Selon lui, cacher leur statut aux enfants est extrêmement dangereux, dans la mesure où ils sont sexuellement actifs très jeunes. “Vous imaginez combien de filles j’aurais infectées si j’avais suivi les tendances actuelles et commencé à avoir des relations sexuelles à 15 ans?”

Apprendre aux jeunes à vivre positivement

Les campagnes de sensibilisation de Mucowintore ont amené de nombreux jeunes à réaliser que l’on peut vivre avec le VIH. Cela a aussi permis d’accélérer la création de son association, fondée grâce au soutien financier de la Maison Shalon, une organisation qui prend en charge des orphelins dans la province de Ruyigi à l’est du pays, et qui a fourni un bureau et des équipements.

Selon les membres de l’association, la lutte ne consiste pas seulement à se battre contre la maladie mais aussi contre les idées fausses répandues parmi les jeunes, en répondant à leur besoin d’information.

Grâce à cela, Mucowintore et ses amis espèrent inciter les jeunes à soutenir activement les campagnes en faveur du changement de comportement.

Même s’il paraît fragile, Mucowintore est déterminé à se battre, pour obtenir son diplôme professionnel et pour faire avancer la cause des personnes vivant avec le VIH au Burundi.
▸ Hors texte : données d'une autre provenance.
(** * yasm_build.py: a shallow embedding of the build-orchestration script

    The script is one linear pipeline: parse flags, probe the platform,
    list patches, confirm, clean, clone and patch, configure, build,
    install, sign, package, tear down.  Everything it does is an effect on
    the host: printing, reading standard input, reading and changing the
    file system, and running external programs.  The embedding threads an
    explicit [world] through a small state-and-exit monad; the external
    programs (git, cmake, ninja, codesign, signtool, the shell) are black
    boxes, given as a parameter of the development. *)

From Stdlib Require Import String Ascii ZArith Lia Bool.
From Stdlib Require Import Sorting.Sorted Sorting.Permutation.
From stdpp Require Import gmap strings.

Local Open Scope Z_scope.
Local Open Scope nat_scope.
Local Open Scope string_scope.
Local Open Scope list_scope.

(** ** The fragment of Python's [str]/[bytes] API that the script uses.

    Python [bytes] are byte strings; a Python [str] is represented by its
    UTF-8 encoding, so both are Rocq [string]s.  Comparison of [str] by code
    point coincides with byte-wise comparison of the UTF-8 encodings. *)
Module Py.

Definition dquote : string := String (ascii_of_nat 34) EmptyString.
Definition squote : string := String (ascii_of_nat 39) EmptyString.
Definition backslash : ascii := ascii_of_nat 92.
Definition slash : ascii := ascii_of_nat 47.
Definition CR : ascii := ascii_of_nat 13.
Definition LF : ascii := ascii_of_nat 10.
Definition CRLF : string := String CR (String LF EmptyString).

(** [s.startswith(p)] *)
Definition startswith (s p : string) : bool := String.prefix p s.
Le Fonds des Nations Unies pour l’enfance (Unicef) a promis de soutenir financièrement l’association des jeunes, de même que le CNLS, qui a en outre affirmé qu’il allait donner la priorité aux projets associatifs, selon Mucowintore.

Le CNLS prévoyait de fournir des ARV à 5 000 patients en 2004. Mais en février 2005, seules 4 608 personnes recevaient le traitement, dont les femmes enceintes et les enfants, alors que plus de 25 000 personnes en auraient besoin dans ce petit pays de sept millions d’habitants de la région des grands lacs, voisin de la République démocratique du Congo et du Rwanda.
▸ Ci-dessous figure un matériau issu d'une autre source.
(** X2: [get_clip_download_url] probes the three candidate addresses
    with HEAD, in their fixed order, and returns the first that is
    answered with status 200 without probing the rest.  Only when all
    three probes failed is the extractor asked, and its answer is then
    the result.  Nothing else is recorded. *)
Theorem get_clip_download_url_order (W : world) (clip_url : string) (st : state) :
  let run := get_clip_download_url W clip_url st in
  let evs := new_events st run.2 in
  (exists pre url post r probes,
     candidate_urls clip_url = (pre ++ url :: post)%list /\
     run.1 = Ok (Some url) /\
     status_code r = 200 /\
     evs = (probes ++ [EvHttp HEAD url (Some r)])%list /\
     Forall2 failed_probe probes pre) \/
  (exists probes,
     run.1 = Ok (ydl_url W (length (trace st) + 3) clip_url) /\
     evs = (probes ++ [EvExtractInfo clip_url])%list /\
     Forall2 failed_probe probes (candidate_urls clip_url)).
Proof.
  cbv zeta. unfold get_clip_download_url, PyStr.split.
  unfold try_except, bind, ret. fold (candidate_urls clip_url).
  destruct (probe_order W (candidate_urls clip_url) st)
    as [(pre & url & post & r & probes & Hsplit & Hok & H200 & Htr & Hpre)
       |(probes & Hok & Htr & Hall)];
    cbv zeta in *;
    destruct (probe W (candidate_urls clip_url) st) as [r1 st1];
    cbn [fst snd] in *; subst r1.
  - left. exists pre, url, post, r, probes. cbn [fst snd].
    repeat split; try done. by apply new_events_app.
  - right. exists probes. unfold clock, tell. cbn [fst snd trace].
    pose proof (Forall2_length _ _ _ Hall) as Hlen. cbn in Hlen.
    split; [|split; [|exact Hall]].
    + do 2 f_equal. rewrite Htr, length_app. lia.
    + apply new_events_app. cbn [trace]. by rewrite Htr, <- app_assoc.
Qed.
Cette région a été le théâtre de plus d’une décennie de conflits, qui ont utilisé le viol comme arme de guerre et qui ont poussé des centaines de milliers de personnes sur les routes.

Le Burundi affiche un taux de prévalence de six pour cent, selon le rapport 2004 du programme conjoint des Nations Unies sur le sida (Onusida).

Dans le plan stratégique élaboré par le gouvernement pour la période 2002-2006, la lutte contre le sida est devenue partie intégrante de la campagne de lutte contre la pauvreté. Un ministère de la lutte contre le sida, rattaché directement à la présidence, a d’ailleurs été créé.